In 1908, Stalin was again arrested and exiled for illegal revolutionary activities. This was a frequent occurrence during 1906 to 1913. He was arrested eight times and escaped six of those times. It was also during this period, in 1910, that he acquired the name, Stalin, meaning “man of steel.”
In 1913, under the aid and promoting of Lenin, he wrote “Marxism and the National Question,” his most important work. This, along with other acts of revolution caused him to be arrested and exiled for the last time and remained so for three years. He was released upon the Russian Revolution of February, the overthrowing of the monarchy. He then carried on an editorship for a Bolshevik newspaper. At this time, Lenin criticized Stalin for not completely opposing the temporary government set up after the Revolution.
In October of 1917, there was a Bolshevik Revolution in which the Bolsheviks obtained ultimate power. Stalin’s role was not an important one in the overthrow but he became an important player in the new government. He became the Commissariat for Nationality Affairs. A commissariat is a Communist party official assigned to a military unit to teach and enforce party principles. This position gave Stalin vital significance at a time when the Bolsheviks were trying to keep areas of the Russian Empire (Knight 1), helping the Bolsheviks grasp victory in the Russian Civil War (1918-1921). In 1922, Stalin was elected general secretary. This gave him a stronghold on political affairs. He began quiet planning and serious conflict arose between Stalin and his mentor, Lenin. Lenin, who was dying, voiced that Stalin should be removed from his position.
When Lenin died in 1929, the Bolsheviks embraced Stalin, paying little attention to the warnings of Lenin. He used his newly found power and depleted any rivals and became dictator in 1929.
Stalin established the Five-Year Plan at this time. This was aimed at rapid industrialization of Russia and the collectivization of farming. Farming production, including the mechanizing aspect, was fully focused on by Russian leaders instead of the production of household goods and clothing. Individually owned farms went against a chief principle of Communism; especially that all means of production be transferred to public ownership (Ebenstein, Fogelman 26).

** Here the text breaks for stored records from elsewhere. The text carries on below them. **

(* ===== verification/Concurrency.v ===== *)
(** * Requests served concurrently

    Section 5 of the specification lets requests run concurrently and
    leaves their safety to the transaction isolation of the store.  In the
    code a handler's lookups run outside any transaction: the driver opens
    one only before the first INSERT, UPDATE or DELETE of the commit's
    flush, and the commit ends it.  After the commit, rendering the
    response reloads the expired rows with new SELECTs.  So each handler
    runs in three phases, and other requests can commit between them:

    - [read_phase]: everything before [db.session.commit()], that is the
      [Query.get] lookups and the cascade's load of [user.answers] on the
      committed store, the reading of the body and the staging of work.
      It either answers at once (404, a body error, GET /home) or yields
      the staged operations and what is rendered after the commit;
    - the commit ([commit_thread]): the staged operations flushed by
      [flush_ops] of [Session] as one atomic transaction on the store as it
      is then; a failure rolls it back and answers 500;
    - [post_phase]: the refresh of the expired object on the store as it
      is then ([ObjectDeletedError] if its row is gone), and the rendering.

    [cstep] interleaves these phases for any number of requests over the
    shared store, and [run_schedule] computes an interleaving.  Within a
    phase the statements are not interleaved: the lookups of one phase (and
    the refresh and the lazy load of a rendering) are taken together. *)

From stdpp Require Import relations.
From S2P Require Import Prelude PyJson Sqlite Store Session Schema Handlers Direct Invariant.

Collectivization caused immense problems for Russia socially and economically. Farmers strongly opposed this plan and Stalin punished their opposition by sending them and their families into exile. During the early 1930s, Stalin activated an astounding elimination, or purge of Bolsheviks associated with Lenin, as he had become extremely paranoid of conspiracies being planned against him after the suicide of his second wife.
By 1936, thousands of party members were arrested and even executed. In the years 1937 and 1938, the purge spread all over Russia and it is estimated that 1.5 to 7 million people were executed or arrested during this time. Stalin had set up a police system so much more horrible than that of the past czars. Many were also forced to work in labor camps. By the time Stalin “decided to cooperate with the German dictator Adolf Hitler in 1939, there was no one left to oppose his policies” (”Joseph Stalin” 648c). The two dictators became partners in crime and agreed to divide Poland for themselves. The Soviet Union also secured Finland after a struggle and obtained a lot of the country.
Through this examination of Stalin’s rise to power and most importantly, his leadership in the 1920s and 1930s, one can see why Americans had such a grave suspicion and fear of Communists by the display seen through the dictatorship of Joseph Stalin and his ruthless plans for rapid industrialization that virtually stripped his country and lead them into the dark hole of poverty.